Segment Start: INFORMATION GIVEN

(** * codehn: the story aggregation of [main.go]

    A shallow embedding of [getStories], [getStoriesFromType] and
    [pageHandler].  Go strings are byte strings ([string]), Go [int]s are
    [Z] (no arithmetic is performed on them), slices are lists.  The
    goroutines of [getStories] are modelled by an interleaving semantics:
    one step per statement that touches shared state, driven by an
    explicit schedule.  A goroutine whose request is never answered is a
    goroutine that the schedule does not run again, and a process that
    dies in the middle of an unsynchronised [append] returns nothing: the
    statements below are about the states a run reaches and the results it
    returns, none says that a run reaches its [return]. *)

From Stdlib Require Import ZArith Lia.
From stdpp Require Import base option list strings pretty gmap.

Local Open Scope Z_scope.

(** ** The [strings] package: substring test *)

Module strings.

(** [strings.HasPrefix s prefix]. *)
Fixpoint HasPrefix (s prefix : string) : bool :=
  match prefix, s with
  | EmptyString, _ => true
  | String _ _, EmptyString => false
  | String b prefix', String a s' =>
      if Ascii.eqb a b then HasPrefix s' prefix' else false
  end.

(** [strings.Contains s substr]: [substr] occurs at some offset of [s]. *)
Fixpoint Contains (s substr : string) : bool :=
  HasPrefix s substr ||
  match s with
  | EmptyString => false
  | String _ s' => Contains s' substr
  end.

(** [strings.TrimPrefix s prefix]. *)
Definition TrimPrefix (s prefix : string) : string :=
  if HasPrefix s prefix
  then String.substring (String.length prefix)
         (String.length s - String.length prefix) s
  else s.

End strings.

(** ** Data model *)

(** [type story struct]: the nine fields of the API answer and the two
    fields filled in for the template. *)
Record story := Story {
  By : string;
  Descendants : Z;
  ID : Z;
  Kids : list Z;
  Score : Z;
  Time : Z;
  Title : string;
  Type_ : string;
  URL : string;
  DomainName : string;
  HumanTime : string
}.
Lemma same_shape_keys (ts ts' : list (PyDict.dict widget)) :
  Forall2 (Forall2 same_shape) ts ts' ->
  map PyDict.keys ts' = map PyDict.keys ts.
Proof.
  induction 1 as [|tab tab' ts ts' Htab _ IH]; [reflexivity |].
  cbn [map]. f_equal; [| exact IH].
  induction Htab as [|item item' l l' [Hk _] _ IHl]; [reflexivity |].
  unfold PyDict.keys in *. cbn [map]. now rewrite Hk, IHl.
Qed.

Lemma events_update (self : XMRigGUI) :
  events (update_ui_with_settings self) = [].
Proof.
  unfold update_ui_with_settings.
  now destruct (update_tabs (settings self) (tabs self)).
Qed.

Lemma update_ui_frame (self : XMRigGUI) :
  settings (after (update_ui_with_settings self)) = settings self /\
  process (after (update_ui_with_settings self)) = process self.
Proof.
  unfold update_ui_with_settings.
  destruct (update_tabs (settings self) (tabs self)) as [ts e].
  cbn [after]. apply settings_with_tabs.
Qed.

(** X11.  [update_ui_with_settings] never adds, removes, reorders or
    renames an input and never changes its kind or the choices of a
    dropdown, whatever the document holds and even when it raises;
    document and process handle stay as they were. *)
Theorem update_ui_with_settings_keeps_shape (self : XMRigGUI) :
  Forall2 (Forall2 same_shape)
    (tabs self) (tabs (after (update_ui_with_settings self))) /\
  map PyDict.keys (tabs (after (update_ui_with_settings self)))
  = map PyDict.keys (tabs self) /\
  settings (after (update_ui_with_settings self)) = settings self /\
  process (after (update_ui_with_settings self)) = process self.
Proof.
  split; [apply update_ui_shape |].
  split; [apply same_shape_keys, update_ui_shape | apply update_ui_frame].
Qed.

Lemma dropdown_kept_refl (item : string * widget) : dropdown_kept item item.
Proof. split; auto. Qed.

Lemma update_widget_dropdown_kept (doc : PyDict.dict pyval) (k : string)
  (w w' : widget) :
  update_widget doc k w = inr w' -> dropdown_kept (k, w) (k, w').
Proof.
  intros Hw. split; [reflexivity |].
  intros vs t Hold. simpl in *. subst w.
  rewrite update_widget_combobox in Hw. now inversion Hw.
Qed.

(** X12.  [update_ui_with_settings] leaves every dropdown displaying
    what it displayed, also when the document holds a value for its
    key: a combobox is an instance of [tk.Entry], so the entry branch
    takes it, and the entry commands do nothing on a read-only box. *)
Theorem update_ui_with_settings_keeps_dropdowns (self : XMRigGUI) :
  Forall2 (Forall2 dropdown_kept)
    (tabs self) (tabs (after (update_ui_with_settings self))).
Proof.
  rewrite tabs_after_update.
  apply update_tabs_relates;
    [apply dropdown_kept_refl | apply update_widget_dropdown_kept].
Qed.

Lemma update_widget_raises (doc : PyDict.dict pyval) (k : string)
  (w : widget) (e : exn) :
  update_widget doc k w = inl e -> e = ValueError.
Proof.
  destruct w as [t | n | vs t].
  - rewrite update_widget_entry. discriminate.
  - rewrite update_widget_intvar. cbn zeta.
    destruct (truthy _); [| discriminate].
    unfold py_int.
    destruct (PyDict.get_default doc k (PStr "")) as [s | m];
      [destruct (PyStr.to_int s) |]; intros H; inversion H; reflexivity.
  - rewrite update_widget_combobox. discriminate.
Qed.

Lemma update_widget_intvar_ok (doc : PyDict.dict pyval) (k : string) (n : Z)
  (w' : widget) :
  update_widget doc k (IntVar n) = inr w' -> coercible doc k.
Proof.
  rewrite update_widget_intvar. cbn zeta. unfold PyDict.get_default.
  intros H s Hs. rewrite Hs in H. simpl in H.
  destruct (s =? "") eqn:Es; [left; now apply String.eqb_eq |].
  right. simpl in H. destruct (PyStr.to_int s); [discriminate | discriminate H].
Qed.

Lemma update_entries_raised (doc : PyDict.dict pyval)
  (tab : PyDict.dict widget) :
  (snd (update_entries doc tab) = None ->
   forall k n, In (k, IntVar n) tab -> coercible doc k) /\
  (forall e, snd (update_entries doc tab) = Some e -> e = ValueError).
Proof.
  induction tab as [|[k w] tab [IHnone IHsome]];
    [split; [intros _ k n [] | discriminate] |].
  cbn [update_entries].
  destruct (update_widget doc k w) as [e | w'] eqn:Hw.
  - split; [discriminate |].
    intros e' H. inversion H; subst. now apply (update_widget_raises doc k w).
  - destruct (update_entries doc tab) as [tab' e]. simpl in *. split.
    + intros He k' n' [Heq | Hin]; [| now apply (IHnone He k' n')].
      inversion Heq; subst. now apply (update_widget_intvar_ok doc k' n' w').
    + exact IHsome.
Qed.

Lemma update_tabs_raised (doc : PyDict.dict pyval)
  (ts : list (PyDict.dict widget)) :
  (snd (update_tabs doc ts) = None ->
   forall tab k n, In tab ts -> In (k, IntVar n) tab -> coercible doc k) /\
  (forall e, snd (update_tabs doc ts) = Some e -> e = ValueError).
Proof.
  induction ts as [|tab ts [IHnone IHsome]];
    [split; [intros _ tab k n [] | discriminate] |].
  cbn [update_tabs].
  destruct (update_entries_raised doc tab) as [Hnone Hsome].
  destruct (update_entries doc tab) as [tab' [e|]]; simpl in *.
  - split; [discriminate |]. intros e' H. inversion H; subst. now apply Hsome.
  - destruct (update_tabs doc ts) as [ts' e]. simpl in *. split.
    + intros He tab0 k n [<- | Hin]; [now apply Hnone |].
      now apply (IHnone He tab0).
    + exact IHsome.
Qed.

Lemma raised_update (self : XMRigGUI) :
  raised (update_ui_with_settings self)
  = snd (update_tabs (settings self) (tabs self)).
Proof.
  unfold update_ui_with_settings.
  now destruct (update_tabs (settings self) (tabs self)).
Qed.

Lemma update_ui_completes_iff (self : XMRigGUI) :
  raised (update_ui_with_settings self) = None
  <-> checkboxes_coercible self.
Proof.
  rewrite raised_update.
  destruct (update_tabs_raised (settings self) (tabs self)) as [Hnone _].
  split.
  - intros He tab k n. now apply Hnone.
  - intros Hco.
    destruct (update_tabs_applied (settings self) (tabs self) Hco)
      as (ts' & Hts & _).
    now rewrite Hts.
Qed.

Lemma update_ui_raises_ValueError (self : XMRigGUI) :
  raised (update_ui_with_settings self) = None \/
  raised (update_ui_with_settings self) = Some ValueError.
Proof.
  rewrite raised_update.
  destruct (update_tabs_raised (settings self) (tabs self)) as [_ Hsome].
  destruct (snd (update_tabs (settings self) (tabs self))) as [e|];
    [right; f_equal; now apply Hsome | now left].
Qed.

(** X13.  On a document of strings and integers,
    [update_ui_with_settings] completes exactly when [int] accepts what
    the document holds for every checkbox; otherwise what escapes is the
    [ValueError] of [int]. *)
Theorem update_ui_with_settings_raises_iff (self : XMRigGUI) :
  (raised (update_ui_with_settings self) = None
   <-> checkboxes_coercible self) /\
  (raised (update_ui_with_settings self) = None \/
   raised (update_ui_with_settings self) = Some ValueError).
Proof.
  split; [apply update_ui_completes_iff | apply update_ui_raises_ValueError].
Qed.

Lemma update_widget_again (doc : PyDict.dict pyval) (k : string)
  (w w' : widget) :
  update_widget doc k w = inr w' -> update_widget doc k w' = inr w'.
Proof.
  destruct w as [t | n | vs t].
  - rewrite update_widget_entry. intros H. inversion H.
    apply update_widget_entry.
  - rewrite update_widget_intvar. cbn zeta. intros H.
    assert (Hkind : exists m, w' = IntVar m).
    { destruct (truthy _); [destruct (py_int _) |]; inversion H; eauto. }
    destruct Hkind as [m ->]. rewrite update_widget_intvar. exact H.
  - rewrite update_widget_combobox. intros H. inversion H.
    apply update_widget_combobox.
Qed.
(** * mes-user-portal: the permission resolver and the org-unit routes

    A shallow embedding of [helpers/permissions.js] ([has], [hasOverUser],
    [hasOverUnit], [hasOverOffice], [normalizeOfficer], [mapCollection]) and
    of the routes of [controllers/org-units.js] (search, create, update,
    delete), followed by the properties of the specification that concern
    them.

    Promises are modelled by their outcome: a resolved promise is [Ok v], a
    rejected one is [Fail e]; [.then] is the bind of the [result] monad and
    [.catch] a match on [Fail].  The database is an explicit value of type
    [DB] threaded through the routes. *)

From Stdlib Require Import ZArith Ascii String List Bool Lia.
From stdpp Require Import base option list strings pretty gmap.

Set Warnings "-register-all".

Local Open Scope Z_scope.
Local Open Scope string_scope.

(** ** JavaScript values used by the code *)

(** A JavaScript number that is either an integer or [NaN] ([None]). *)
Definition Num := option Z.
Definition NaN : Num := None.

(** [NaN !== x]: [NaN] compares unequal to every value, itself included, so
    the strict inequality holds whatever [x] is. *)
Definition NaN_strictNotEqual (x : Num) : bool := true.

(** [! a] for an array (or any object) [a]: objects are truthy, the empty
    array too, so the negation is [false]. *)
Definition not_array {A} (a : list A) : bool := false.
(* ===================================================================== *)
(** * The label of the last sync and the change hook *)
(* ===================================================================== *)

(** X14.  [_timeAgo] says "just now" below one minute, and for a time in
    the future; then whole minutes from 1 to 59, whole hours from 1 to 23 and
    whole days from 1 on, each the number of full units that have passed.  On
    the options page, with a provider configured, the label after a push that
    succeeded at the time [ts] is "Last sync: " followed by [_timeAgo] of
    [ts]; on another page, without a configuration that names a provider, and
    so after the configuration has been cleared, no label is written. *)
Theorem timeAgo_ranges now ts :
  (now - ts < 60000 -> _timeAgo now ts = "just now") /\
  (60000 <= now - ts < 3600000 ->
   exists n, 1 <= n <= 59 /\ 60000 * n <= now - ts < 60000 * (n + 1) /\
             _timeAgo now ts = (numeral n ++ " min ago")%string) /\
  (3600000 <= now - ts < 86400000 ->
   exists n, 1 <= n <= 23 /\ 3600000 * n <= now - ts < 3600000 * (n + 1) /\
             _timeAgo now ts = (numeral n ++ " hr ago")%string) /\
  (86400000 <= now - ts ->
   exists n, 1 <= n /\ 86400000 * n <= now - ts < 86400000 * (n + 1) /\
             _timeAgo now ts = (numeral n ++ " days ago")%string) /\
  (ts <> 0 ->
   forall cfg d r c,
     configured cfg = true ->
     lastSyncLabel true cfg now (syncPushSettled ts d (Resolved r) c)
     = Some ("Last sync: " ++ _timeAgo now ts)%string) /\
  (forall page cfg c,
      page = false \/ configured cfg = false ->
      lastSyncLabel page cfg now c = None) /\
  (forall saved c,
      lastSyncLabel true (Drive.syncConfig (Drive.clearSyncConfig saved)) now c
      = None).
Proof.
  unfold _timeAgo. cbv zeta. repeat split.
  - intros H. now destruct (Z.ltb_spec (now - ts) 60000); [ | lia ].
  - intros [H1 H2]. exists ((now - ts) / 60000).
    destruct (Z.ltb_spec (now - ts) 60000); [ lia | ].
    destruct (Z.ltb_spec (now - ts) 3600000); [ | lia ].
    pose proof (Z.div_mod (now - ts) 60000 ltac:(lia)).
    pose proof (Z.mod_pos_bound (now - ts) 60000 ltac:(lia)).
    repeat split; lia.
  - intros [H1 H2]. exists ((now - ts) / 3600000).
    destruct (Z.ltb_spec (now - ts) 60000); [ lia | ].
    destruct (Z.ltb_spec (now - ts) 3600000); [ lia | ].
    destruct (Z.ltb_spec (now - ts) 86400000); [ | lia ].
    pose proof (Z.div_mod (now - ts) 3600000 ltac:(lia)).
    pose proof (Z.mod_pos_bound (now - ts) 3600000 ltac:(lia)).
    repeat split; lia.
  - intros H1. exists ((now - ts) / 86400000).
    destruct (Z.ltb_spec (now - ts) 60000); [ lia | ].
    destruct (Z.ltb_spec (now - ts) 3600000); [ lia | ].
    destruct (Z.ltb_spec (now - ts) 86400000); [ lia | ].
    pose proof (Z.div_mod (now - ts) 86400000 ltac:(lia)).
    pose proof (Z.mod_pos_bound (now - ts) 86400000 ltac:(lia)).
    repeat split; lia.
  - intros Hts cfg d r c Hcfg. unfold lastSyncLabel. rewrite Hcfg.
    cbn [negb syncPushSettled lastSyncTime
      setState setPending setLastSyncTime setHistory setStored].
    now destruct (Z.eqb_spec ts 0).
  - intros page cfg c [-> | H]; unfold lastSyncLabel; [ reflexivity | ].
    rewrite H. now destruct page.
Qed.

Lemma timeAgo_ranges_witness :
  (exists n, 1 <= n <= 59 /\ 60000 * n <= 200000 - 5000 < 60000 * (n + 1) /\
             _timeAgo 200000 5000 = (numeral n ++ " min ago")%string) /\
  lastSyncLabel true (VObj [("provider", VStr "google_drive")]) 200000
    (syncPushSettled 5000 (document (profile true 100)) (Resolved VNull)
       (busy (document (profile true 100))))
  = Some "Last sync: 3 min ago" /\
  lastSyncLabel true VNull 200000
    (syncPushSettled 5000 (document (profile true 100)) (Resolved VNull)
       (deactivate (busy (document (profile true 100)))))
  = None.
Proof.
  destruct (timeAgo_ranges 200000 5000) as (_ & H1 & _ & _ & H2 & H3 & _).
  split; [ apply H1; lia | ]. split.
  - rewrite H2; [ reflexivity | discriminate | reflexivity ].
  - apply H3. now right.
Defined.

Lemma withStamps_spec fields ts :
  or_empty (lookup "checklistTimestamps" fields) = Some ts ->
  lookup "checklistTimestamps" (withStamps fields) = Some (VObj ts) /\
  (forall k, k <> "checklistTimestamps" ->
             lookup k (withStamps fields) = lookup k fields) /\
  (wf_value (VObj fields) = true -> wf_value (VObj (withStamps fields)) = true).
Proof.
  intros Hts. unfold withStamps.
  destruct (lookup "checklistTimestamps" fields) as [ts0 | ] eqn:E.
  - cbn [or_empty] in Hts. destruct (truthy ts0) eqn:T.
    + destruct ts0; try discriminate Hts. injection Hts as ->. now repeat split.
    + injection Hts as <-. split; [ apply lookup_set_prop_eq | ]. split.
      * intros k Hk. now apply lookup_set_prop_neq.
      * intros H. now apply wf_set_prop.
  - injection Hts as <-. split; [ apply lookup_set_prop_eq | ]. split.
    + intros k Hk. now apply lookup_set_prop_neq.
    + intros H. now apply wf_set_prop.
Qed.

Section HookProps.

Variable profilesKey : string.

Lemma stampItem_current now id po profs name fields ts :
  lookup profilesKey po = Some (VObj profs) ->
  currentName (VObj po) = Some name ->
  plain_name name = true -> plain_name id = true ->
  lookup name profs = Some (VObj fields) ->
  or_empty (lookup "checklistTimestamps" fields) = Some ts ->
  stampItem profilesKey now id (VObj po)
  = Some (Some (VObj (set_prop profilesKey
       (VObj (set_prop name
          (VObj (set_prop "checklistTimestamps" (VObj (set_prop id (VNum now) ts))
                   (withStamps fields))) profs)) po))).
Proof.
  intros Ht Hc Hname Hid Hp Hts.
  destruct (withStamps_spec _ _ Hts) as (H1 & _ & _).
  unfold stampItem. rewrite Ht. cbn [truthy negb].
  rewrite Hc. cbn [negb]. rewrite Hname. cbn [negb]. rewrite Hp. cbn [truthy negb].
  cbv zeta. rewrite H1, Hid. reflexivity.
Qed.

(** X15.  A change of a checklist item that is not part of the start-up,
    on a document whose current profile is an object with a table of dates or
    with none: the hook writes the document with the date of the item in the
    current profile set to the time of the change, every other date, every
    other property of that profile (its checklistData too), every other
    profile and every other property of the document as they were, and calls
    [notifyChange]. *)
Theorem setItem_stamps_current_profile now id c po profs name fields ts :
  getLocal c = VObj po ->
  lookup profilesKey po = Some (VObj profs) ->
  currentName (VObj po) = Some name ->
  plain_name name = true -> plain_name id = true ->
  lookup name profs = Some (VObj fields) ->
  or_empty (lookup "checklistTimestamps" fields) = Some ts ->
  exists p' prof',
    setItem profilesKey false now id c = Some (notifyChange (setStored p' c)) /\
    profileOf profilesKey p' name = Some prof' /\
    stampOf prof' id = Some (VNum now) /\
    (forall id', id' <> id -> stampOf prof' id' = lookup id' ts) /\
    (forall k, k <> "checklistTimestamps" -> field prof' k = lookup k fields) /\
    (forall name', name' <> name ->
                   profileOf profilesKey p' name' = lookup name' profs) /\
    (forall k, k <> profilesKey -> field p' k = lookup k po).
Proof.
  intros Hl Ht Hc Hname Hid Hp Hts.
  destruct (withStamps_spec _ _ Hts) as (H1 & H2 & _).
  eexists. eexists. split.
  - unfold setItem. rewrite Hl.
    rewrite (stampItem_current now id po profs name fields ts); try assumption.
    reflexivity.
  - unfold profileOf, profilesOf. cbn [field]. rewrite lookup_set_prop_eq.
    cbn [or_empty truthy]. rewrite lookup_set_prop_eq. split; [ reflexivity | ].
    unfold stampOf. cbn [field]. rewrite lookup_set_prop_eq. cbn [or_empty truthy].
    repeat split.
    + apply lookup_set_prop_eq.
    + intros id' Hne. now apply lookup_set_prop_neq.
    + intros k Hk. rewrite lookup_set_prop_neq by exact Hk. now apply H2.
    + intros name' Hne. now apply lookup_set_prop_neq.
    + intros k Hk. now apply lookup_set_prop_neq.
Qed.

Lemma shaped_profile_stamped now id fields ts :
  plain_name id = true ->
  shaped_profile (VObj fields) = true ->
  or_empty (lookup "checklistTimestamps" fields) = Some ts ->
  shaped_profile
    (VObj (set_prop "checklistTimestamps" (VObj (set_prop id (VNum now) ts))
             (withStamps fields))) = true.
Proof.
  intros Hid Hs Hts. destruct (withStamps_spec _ _ Hts) as (_ & H2 & _).
  unfold shaped_profile in *. unfold syncAtOf in *. cbn [field] in *.
  rewrite lookup_set_prop_eq. rewrite !lookup_set_prop_neq by discriminate.
  rewrite !H2 by discriminate. rewrite Hts in Hs. cbn [or_empty truthy].
  destruct (or_empty (lookup "checklistData" fields)) as [data | ];
    [ | discriminate Hs ].
  rewrite !andb_true_iff in Hs |- *. destruct Hs as [[[Hd Ht] Hn] Hm].
  repeat split; try assumption.
  - now apply set_prop_plain.
  - apply forallb_set_prop; [ | exact Hn ]. cbn [snd]. now rewrite or_zero_num.
Qed.

Lemma shaped_stamped now id po profs name fields ts :
  shaped profilesKey (VObj po) = true ->
  lookup profilesKey po = Some (VObj profs) ->
  plain_name name = true -> plain_name id = true ->
  lookup name profs = Some (VObj fields) ->
  or_empty (lookup "checklistTimestamps" fields) = Some ts ->
  shaped profilesKey
    (VObj (set_prop profilesKey
       (VObj (set_prop name
          (VObj (set_prop "checklistTimestamps" (VObj (set_prop id (VNum now) ts))
                   (withStamps fields))) profs)) po)) = true.
Proof.
  intros Hs Ht Hname Hid Hp Hts. unfold shaped in *. rewrite Ht in Hs.
  rewrite lookup_set_prop_eq. cbn [or_empty truthy] in *.
  rewrite andb_true_iff in Hs |- *. destruct Hs as [Hpl Hall]. split.
  - now apply set_prop_plain.
  - apply forallb_set_prop; [ | exact Hall ]. cbn [snd].
    apply shaped_profile_stamped; try assumption.
    rewrite forallb_forall in Hall. exact (Hall _ (lookup_In _ _ _ Hp)).
Qed.

(** X16.  An item that the user has just changed survives the merge with
    a remote document that has an older or equal date for it: after the hook
    has stamped the item at the time [now], the merge of the stored document
    with a remote document whose date for the item is at most [now] returns,
    and the merged document has the local value of the item, with the date
    [now]. *)
Theorem stamped_item_survives_older_remote
    now id c po profs name fields ts remote rp rVal rt :
  getLocal c = VObj po -> wf_value (VObj po) = true ->
  shaped profilesKey (VObj po) = true ->
  lookup profilesKey po = Some (VObj profs) ->
  currentName (VObj po) = Some name ->
  plain_name name = true -> plain_name id = true ->
  lookup name profs = Some (VObj fields) ->
  or_empty (lookup "checklistTimestamps" fields) = Some ts ->
  truthy remote = true -> wf_value remote = true ->
  shaped profilesKey remote = true ->
  profileOf profilesKey remote name = Some rp ->
  itemOf rp id = Some rVal ->
  or_zero (stampOf rp id) = Some rt -> rt <= now ->
  exists c' local' merged mp,
    setItem profilesKey false now id c = Some c' /\
    stored c' = Some local' /\
    mergeProfiles profilesKey local' remote = Some merged /\
    profileOf profilesKey merged name = Some mp /\
    itemOf mp id = itemOf (VObj fields) id /\
    stampOf mp id = Some (VNum now).
Proof.
  intros Hl Hwf Hsh Ht Hc Hname Hid Hp Hts Htr Hwr Hsr Hrp Hitem Hrt Hle.
  destruct (withStamps_spec _ _ Hts) as (H1 & H2 & H3).
  set (prof' := VObj (set_prop "checklistTimestamps"
                        (VObj (set_prop id (VNum now) ts)) (withStamps fields))).
  set (local' := VObj (set_prop profilesKey (VObj (set_prop name prof' profs)) po)).
  destruct (mergeProfiles_returns profilesKey local' remote Hwr) as [merged Hm];
    [ now apply shaped_stamped | exact Hsr | ].
  assert (Hprof : profileOf profilesKey local' name = Some prof').
  { unfold profileOf, profilesOf, local'. cbn [field]. rewrite lookup_set_prop_eq.
    cbn [or_empty truthy]. apply lookup_set_prop_eq. }
  assert (Wprofs : wf_value (VObj profs) = true)
    by exact (wf_obj_lookup _ _ _ Hwf Ht).
  assert (Wfields : wf_value (VObj fields) = true)
    by exact (wf_obj_lookup _ _ _ Wprofs Hp).
  assert (Wts : wf_value (VObj ts) = true)
    by exact (wf_obj_lookup _ _ _ (H3 Wfields) H1).
  assert (Wp' : wf_value prof' = true).
  { unfold prof'. apply wf_set_prop; [ now apply H3 | ]. now apply wf_set_prop. }
  destruct (merged_profile_of_both _ _ _ _ _ _ _ Htr Hwr Hm Hprof Hrp)
    as (mp & Hmerge & Hof).
  exists (notifyChange (setStored local' c)), local', merged, mp.
  split; [ | split; [ | split; [ exact Hm | split; [ exact Hof | ] ] ] ].
  - unfold setItem. rewrite Hl.
    rewrite (stampItem_current now id po profs name fields ts); try assumption.
    reflexivity.
  - unfold notifyChange.
    match goal with
    | |- stored (if ?b then _ else _) = _ => destruct b; reflexivity
    end.
  - assert (Hstamp : stampOf prof' id = Some (VNum now)).
    { unfold stampOf, prof'. cbn [field]. rewrite lookup_set_prop_eq.
      cbn [or_empty truthy]. apply lookup_set_prop_eq. }
    pose proof (mergeProfile_items _ _ _ id rVal rt now Wp'
                  (wf_profileOf _ _ _ _ Hwr Hrp) Hmerge Hitem Hrt) as H.
    rewrite Hstamp, or_zero_num in H. destruct (H eq_refl) as [_ H'].
    destruct (H' Hle) as [Hi Hs]. split; [ | exact Hs ].
    rewrite Hi. unfold itemOf, prof'. cbn [field].
    rewrite lookup_set_prop_neq by discriminate. now rewrite H2 by discriminate.
Qed.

Segment End: INFORMATION GIVEN

Scan the listing above, and wherever a line holds the word "Hprof", copy it.

### YOUR RESPONSE
  assert (Hprof : profileOf profilesKey local' name = Some prof').
  destruct (merged_profile_of_both _ _ _ _ _ _ _ Htr Hwr Hm Hprof Hrp)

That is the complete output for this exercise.